A sidenote on machine-learning accuracies

Predictions with deep neural networks and rich datasets are almost trivial if working with high-quality data and if some form of relationship can be recovered from the given variables. However, certain points are worth considering when working with predictive accuracies, which can easily be misconstrued if not viewed within context. Firstly, it is easy to claim accuracies that would inflate the relevancy of models by using larger distance thresholds. Due to the Modifiable Areal Unit Problem, correlations and predictive accuracies naturally rise at larger distance thresholds but actually tell us less about conditions specific to a local scenario. The challenge is therefore to recover as much accuracy as possible while working at as small a distance threshold as feasible. Secondly, validation and test sets have to be partitioned on a spatial basis rather than a purely randomised selection of points; for example, by using a grid to delineate a city and then setting aside all points within grid cells at a specified interval for the test set. This prevents the model from overfitting by siphoning-off information between adjacent points, which would otherwise inflate test-set accuracies. Visualisation can be a powerful tool for finding hints of overfitting within a spatial context. Thirdly, whereas straight-forward prediction of some-or-another variable with the use of deep neural networks is interesting and useful in its own right, it can be even more useful to identify locations where the observed intensities diverge from predicted intensities. This can trigger observations in the spirit of Jane Jacobs’ recommendation to look for clues in ‘unaverages’1: the local trends or oddities that otherwise seem to defy the model and normative patterns. These peculiarities offer glimpses into localised factors that may otherwise affect the expression of the real-life observations, and offers a guidepost regarding other considerations that may be beneficial if added to the model, or else fodder for speculation and discussion around topics that in many cases will remain beyond the realm of the model’s predictive power.

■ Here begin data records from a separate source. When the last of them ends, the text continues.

(* ===== verification/ProgressLog.v ===== *)
(** * The progress log of the loader

    Model of [modules/util/load/load_progress_log.h]: each operation of a load is logged as a line
    of JSON when it begins and when it ends; when a load is started again, the file is read and
    the status of each operation is known.

    The file at its location is [stored]; what is written to [m_file] reaches it when the file is
    flushed.  When the storage cannot append ([rewrite_on_flush]), [m_file] is a file in memory,
    which is written to the location as a whole.  Writing does not fail in the model. *)
From S2P Require Import Prelude UtilsString StdMap ScriptValue JsonDumper.

Open Scope Z_scope.

(** ** Entries *)

Record Task := { worker_id : Z; weight : Z }.

(** Status entries: what an operation is about. *)
Inductive Status_entry :=
  | Gtid_update
  | Schema_ddl (schema : str)
  | Table_ddl (schema table : str)
  | Triggers_ddl (schema table : str)
  | Table_indexes (schema table : str)
  | Analyze_table (schema table : str)
  | Table_chunk (schema table partition : str) (chunk : Z)
  | Table_subchunk (schema table partition : str) (chunk subchunk : Z)
  | Bulk_load (schema table partition : str).

Definition op (e : Status_entry) : str :=
  match e with
  | Gtid_update => $"GTID-UPDATE"
  | Schema_ddl _ => $"SCHEMA-DDL"
  | Table_ddl _ _ => $"TABLE-DDL"
  | Triggers_ddl _ _ => $"TRIGGERS-DDL"
  | Table_indexes _ _ => $"TABLE-INDEX"
  | Analyze_table _ _ => $"TABLE-ANALYZE"
  | Table_chunk _ _ _ _ => $"TABLE-DATA"
  | Table_subchunk _ _ _ _ _ => $"TABLE-SUB-DATA"
  | Bulk_load _ _ _ => $"TABLE-DATA-BULK"
  end.

(** The part of the key for a table, and for a partition if there is one. *)
Definition table_key (e : Status_entry) (schema table : str) : str := op e ++ $":`" ++ schema ++ $"`:`" ++ table.
Definition partition_key (partition : str) : str := if bool_decide (partition = []) then [] else $"`:`" ++ partition.

Definition key (e : Status_entry) : str :=
  match e with
  | Gtid_update => op e
  | Schema_ddl schema => op e ++ $":`" ++ schema ++ $"`"
  | Table_ddl schema table | Triggers_ddl schema table | Table_indexes schema table | Analyze_table schema table =>
      table_key e schema table ++ $"`"
  | Table_chunk schema table partition chunk =>
      table_key e schema table ++ partition_key partition ++ $"`:" ++ to_string chunk
  | Table_subchunk schema table partition chunk subchunk =>
      table_key e schema table ++ partition_key partition ++ $"`:" ++ to_string chunk ++ $":" ++ to_string subchunk
  | Bulk_load schema table partition => table_key e schema table ++ partition_key partition ++ $"`"
  end.

(** Entries of the log, at the start, during and at the end of an operation. *)
Inductive Log_entry :=
  | start_Gtid_update
  | start_Schema_ddl (schema : str)
  | start_Table_ddl (schema table : str) (task : Task)
  | start_Triggers_ddl (schema table : str)
  | start_Table_indexes (schema table : str) (task : Task) (indexes : Z)
  | start_Analyze_table (schema table : str) (task : Task)
  | start_Table_chunk (schema table partition : str) (chunk : Z) (task : Task)
  | start_Table_subchunk (schema table partition : str) (chunk subchunk : Z) (task : Task)
  | start_Bulk_load (schema table partition : str) (task : Task)
  | update_Bulk_load (schema table partition : str) (data_bytes : Z)
  | end_Gtid_update
  | end_Schema_ddl (schema : str)
  | end_Table_ddl (schema table : str)
  | end_Triggers_ddl (schema table : str)
  | end_Table_indexes (schema table : str)
  | end_Analyze_table (schema table : str)
  | end_Table_chunk (schema table partition : str) (chunk data_bytes file_bytes rows : Z)
  | end_Table_subchunk (schema table partition : str) (chunk subchunk bytes : Z)
  | end_Bulk_load (schema table partition : str) (data_bytes file_bytes rows : Z).

(** The base class of an entry. *)
Definition status_entry (e : Log_entry) : Status_entry :=
  match e with
  | start_Gtid_update | end_Gtid_update => Gtid_update
  | start_Schema_ddl s | end_Schema_ddl s => Schema_ddl s
  | start_Table_ddl s t _ | end_Table_ddl s t => Table_ddl s t
  | start_Triggers_ddl s t | end_Triggers_ddl s t => Triggers_ddl s t
  | start_Table_indexes s t _ _ | end_Table_indexes s t => Table_indexes s t
  | start_Analyze_table s t _ | end_Analyze_table s t => Analyze_table s t
  | start_Table_chunk s t p c _ | end_Table_chunk s t p c _ _ _ => Table_chunk s t p c
  | start_Table_subchunk s t p c n _ | end_Table_subchunk s t p c n _ => Table_subchunk s t p c n
  | start_Bulk_load s t p _ | update_Bulk_load s t p _ | end_Bulk_load s t p _ _ _ => Bulk_load s t p
  end.

(** [log] is overloaded: end entries are logged as done. *)
Definition is_end (e : Log_entry) : bool :=
  match e with
  | end_Gtid_update | end_Schema_ddl _ | end_Table_ddl _ _ | end_Triggers_ddl _ _ | end_Table_indexes _ _
  | end_Analyze_table _ _ | end_Table_chunk _ _ _ _ _ _ _ | end_Table_subchunk _ _ _ _ _ _ | end_Bulk_load _ _ _ _ _ _ => true
  | _ => false
  end.

(** What [write_log] writes: an entry, or the UUID of the server. *)
Inductive Written := Entry (e : Log_entry) | Set_server_uuid (uuid : str).

Definition k_server_uuid : str := $"SERVER-UUID".

Inductive Status := PENDING | INTERRUPTED | DONE.

#[global] Instance Status_eq_dec : EqDecision Status.
Proof. solve_decision. Defined.

Record Progress_status := {
  progress_status : Status;
  data_bytes_completed : Z;
  file_bytes_completed : Z;
  rows_completed : Z }.

Definition k_progress_file_error : exn := shcore_exception "SHERR_LOAD_PROGRESS_FILE_ERROR".
Definition k_uuid_mismatch : exn := shcore_exception "SHERR_LOAD_PROGRESS_FILE_UUID_MISMATCH".

Section log.
Context `{Json_format}.

(** ** Lines *)

Definition append_task (json : JSON_dumper) (t : Task) : JSON_dumper :=
  append_uint64 (append_uint64 json ($"_worker") (worker_id t)) ($"_srvthreads") (weight t).

Definition append_partition (json : JSON_dumper) (partition : str) : JSON_dumper :=
  if bool_decide (partition = []) then json else append_string json ($"partition") partition.

(** The members of the base class. *)
Definition append_status (json : JSON_dumper) (e : Status_entry) : JSON_dumper :=
  match e with
  | Gtid_update => json
  | Schema_ddl schema => append_string json ($"schema") schema
  | Table_ddl schema table | Triggers_ddl schema table | Table_indexes schema table | Analyze_table schema table =>
      append_string (append_string json ($"schema") schema) ($"table") table
  | Table_chunk schema table partition chunk =>
      append_int64
        (append_partition (append_string (append_string json ($"schema") schema) ($"table") table) partition)
        ($"chunk") chunk
  | Table_subchunk schema table partition chunk subchunk =>
      append_uint64
        (append_int64
          (append_partition (append_string (append_string json ($"schema") schema) ($"table") table) partition)
          ($"chunk") chunk) ($"subchunk") subchunk
  | Bulk_load schema table partition =>
      append_partition (append_string (append_string json ($"schema") schema) ($"table") table) partition
  end.

Definition append_sizes (json : JSON_dumper) (data_bytes file_bytes rows : Z) : JSON_dumper :=
  append_uint64 (append_uint64 (append_uint64 json ($"bytes") data_bytes) ($"raw_bytes") file_bytes) ($"rows") rows.

Definition append_entry (json : JSON_dumper) (e : Log_entry) : JSON_dumper :=
  let json := append_status json (status_entry e) in
  match e with
  | start_Table_ddl _ _ task | start_Analyze_table _ _ task | start_Table_chunk _ _ _ _ task
  | start_Table_subchunk _ _ _ _ _ task | start_Bulk_load _ _ _ task => append_task json task
  | start_Table_indexes _ _ task indexes => append_uint64 (append_task json task) ($"_nindexes") indexes
  | update_Bulk_load _ _ _ data_bytes => append_uint64 json ($"bytes") data_bytes
  | end_Table_chunk _ _ _ _ data_bytes file_bytes rows | end_Bulk_load _ _ _ data_bytes file_bytes rows =>
      append_sizes json data_bytes file_bytes rows
  | end_Table_subchunk _ _ _ _ _ bytes => append_uint64 json ($"transaction_bytes") bytes
  | _ => json
  end.

Definition written_op (w : Written) : str :=
  match w with Entry e => op (status_entry e) | Set_server_uuid _ => k_server_uuid end.
Definition append_written (json : JSON_dumper) (w : Written) : JSON_dumper :=
  match w with Entry e => append_entry json e | Set_server_uuid uuid => append_string json ($"uuid") uuid end.

Definition begin_log (json : JSON_dumper) (done : bool) (op : str) (now : Z) : JSON_dumper :=
  append_int64 (append_bool (append_string (start_object json) ($"op") op) ($"done") done) ($"timestamp") now.

Definition log_line (done : bool) (w : Written) (now : Z) : str :=
  dumper_str (end_object (append_written (begin_log (make_JSON_dumper false 0) done (written_op w) now) w)).

(** ** Reading *)

Record Status_details := { sd_status : Status; details : option (list (str * value)) }.

Abbreviation Last_state := (gmap str Status_details).

Record Progress := {
  p_last_state : Last_state;
  p_data_bytes : Z;
  p_file_bytes : Z;
  p_rows : Z }.

Definition run_of {A} (r : result A) : run A := match r with Ok a => Ret a | Throw e => Raise e end.

(** A part of the key that is there if the entry has the member. *)
Definition key_string (entry : list (str * value)) (member k : str) : run str :=
  match map_at id member entry with
  | None => Ret k
  | Some v => s ← run_of (value_get_string v); Ret (k ++ $":`" ++ s ++ $"`")
  end.
Definition key_number (entry : list (str * value)) (member : str) (as_number : value → result Z) (k : str) : run str :=
  match map_at id member entry with
  | None => Ret k
  | Some v => z ← run_of (as_number v); Ret (k ++ $":" ++ to_string z)
  end.

Definition read_key (entry : list (str * value)) : run str :=
  k ← run_of (map_get_string entry ($"op") []);
  k ← key_string entry ($"schema") k;
  k ← key_string entry ($"table") k;
  k ← key_string entry ($"partition") k;
  k ← key_number entry ($"chunk") as_int k;
  key_number entry ($"subchunk") as_uint k.

(** The callback of [init]; a line that is null gives a null pointer, which is dereferenced. *)
Definition read_line (p : Progress) (line : str) : run Progress :=
  if bool_decide (str_strip_view line k_blanks = []) then Ret p
  else
    doc ← parse line;
    m ← run_of (as_map doc);
    match m with
    | None => Undefined
    | Some entry =>
        done ← run_of (map_get_int entry ($"done") 0);
        k ← read_key entry;
        let old := p_last_state p !! k in
        let d := default {| sd_status := INTERRUPTED; details := None |} old in
        if bool_decide (done ≠ 0) then
          bytes ← run_of (map_get_uint entry ($"bytes") 0);
          raw_bytes ← run_of (map_get_uint entry ($"raw_bytes") 0);
          rows ← run_of (map_get_uint entry ($"rows") 0);
          Ret {| p_last_state := <[k := {| sd_status := DONE; details := Some entry |}]> (p_last_state p);
                 p_data_bytes := u64 (p_data_bytes p + bytes);
                 p_file_bytes := u64 (p_file_bytes p + raw_bytes);
                 p_rows := u64 (p_rows p + rows) |}
        else
          let d := match old with None => {| sd_status := sd_status d; details := Some entry |} | Some _ => d end in
          Ret {| p_last_state := <[k := d]> (p_last_state p);
                 p_data_bytes := p_data_bytes p; p_file_bytes := p_file_bytes p; p_rows := p_rows p |}
    end.

Definition no_progress : Progress := {| p_last_state := ∅; p_data_bytes := 0; p_file_bytes := 0; p_rows := 0 |}.

(** An exception ends the iteration: later lines are not looked at. *)
Definition read_log (data : str) : run Progress :=
  (str_itersplit (λ r line, (r ≫= λ p, read_line p line, true)) data (Ret no_progress) [newline] (-1) false).1.

(** ** The log *)

Record Load_progress_log := {
  m_last_state : Last_state;
  m_file : option str;            (* what was written to it *)
  rewrite_on_flush : bool;        (* the file is in memory, [m_real_file] is the one at the location *)
  stored : option str }.          (* the file at the location *)

Definition with_files (l : Load_progress_log) (file stored : option str) : Load_progress_log :=
  {| m_last_state := m_last_state l; m_file := file; rewrite_on_flush := rewrite_on_flush l; stored := stored |}.

(** [m_file->open(WRITE)] *)
Definition open_write (l : Load_progress_log) : Load_progress_log :=
  with_files l (Some []) (if rewrite_on_flush l then stored l else Some []).

Definition file_write (l : Load_progress_log) (data : str) : Load_progress_log :=
  with_files l ((λ c, c ++ data) <$> m_file l) (stored l).

Definition flush (l : Load_progress_log) : Load_progress_log :=
  match m_file l with
  | Some c => with_files l (Some c) (Some c)
  | None => l
  end.

Definition init (file : option str) (dry_run rewrite : bool) : run (Load_progress_log * Progress_status) :=
  p ← match file with
      | None => Ret no_progress
      | Some data => match read_log data with Raise _ => Raise k_progress_file_error | r => r end
      end;
  let data := default [] file in
  let l := {| m_last_state := p_last_state p; m_file := None; rewrite_on_flush := rewrite; stored := file |} in
  let l := if dry_run then l
           else
             let l := open_write l in
             if bool_decide (data = []) then l else flush (file_write (file_write l data) [newline]) in
  Ret (l, {| progress_status := if bool_decide (p_last_state p = ∅) then PENDING else INTERRUPTED;
             data_bytes_completed := p_data_bytes p; file_bytes_completed := p_file_bytes p; rows_completed := p_rows p |}).

(** The files are removed; a new one is opened. *)
Definition reset_progress (l : Load_progress_log) : Load_progress_log :=
  let l := match m_file l with
           | Some _ => open_write (with_files l None None)
           | None => l
           end in
  {| m_last_state := ∅; m_file := m_file l; rewrite_on_flush := rewrite_on_flush l; stored := stored l |}.

Definition cleanup (l : Load_progress_log) : Load_progress_log := flush l.

Definition find_key (l : Load_progress_log) (k : str) : option Status_details :=
  if bool_decide (m_last_state l = ∅) then None else m_last_state l !! k.

Definition status (l : Load_progress_log) (e : Status_entry) : Status :=
  match find_key l (key e) with None => PENDING | Some d => sd_status d end.

Definition table_subchunk_size (l : Load_progress_log) (e : Status_entry) : run Z :=
  match find_key l (key e) with
  | None => Ret 0
  | Some {| details := Some entry |} => run_of (map_get_uint entry ($"transaction_bytes") 0)
  | Some {| details := None |} => Undefined
  end.

Definition server_uuid (l : Load_progress_log) : run str :=
  match find_key l k_server_uuid with
  | None => Ret []
  | Some {| details := Some entry |} => run_of (map_get_string entry ($"uuid") [])
  | Some {| details := None |} => Undefined
  end.

Definition write_log (l : Load_progress_log) (done : bool) (w : Written) (now : Z) : Load_progress_log :=
  match m_file l with
  | None => l
  | Some _ => flush (file_write (file_write l (log_line done w now)) [newline])
  end.

Definition set_server_uuid (l : Load_progress_log) (uuid : str) (now : Z) : run Load_progress_log :=
  saved_uuid ← server_uuid l;
  if bool_decide (saved_uuid = []) then Ret (write_log l true (Set_server_uuid uuid) now)
  else if negb (str_caseeq_pair uuid saved_uuid) then Raise k_uuid_mismatch
  else Ret l.

Definition do_log (l : Load_progress_log) (e : Log_entry) (now : Z) : Load_progress_log :=
  if bool_decide (status l (status_entry e) = DONE) then l else write_log l (is_end e) (Entry e) now.
End log.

Observed, Predicted, and Differenced intensity of eating establishments at 400m walking tolerances.Observed, Predicted, and Differenced intensity of eating establishments at 400m walking tolerances.

By way of example, the above shows the observed, predicted, and differenced number of local eating establishments for Greater London using multi-scalar network centralities and population densities as input variables. The differenced plot shows that eating establishments around historical high street locations are slightly underpredicted: it could be surmised that this is due to a lack of information about historic village centres and the related availability of commercial building stock that may otherwise distinguish certain areas of higher betweenness and closeness centralities from others. Another example: areas such as Soho, Seven Dials, and Angel are over-predicted: here it could be theorised that there may be a latent demand for additional locations, currently unsatisfied due to spatial constraints on the number of viable locations or due to being crowded out by other landuses such as retail.


  1. 1. Jacobs J. The Death and Life of Great American Cities. Vintage Bo. New York: Random House; 1961.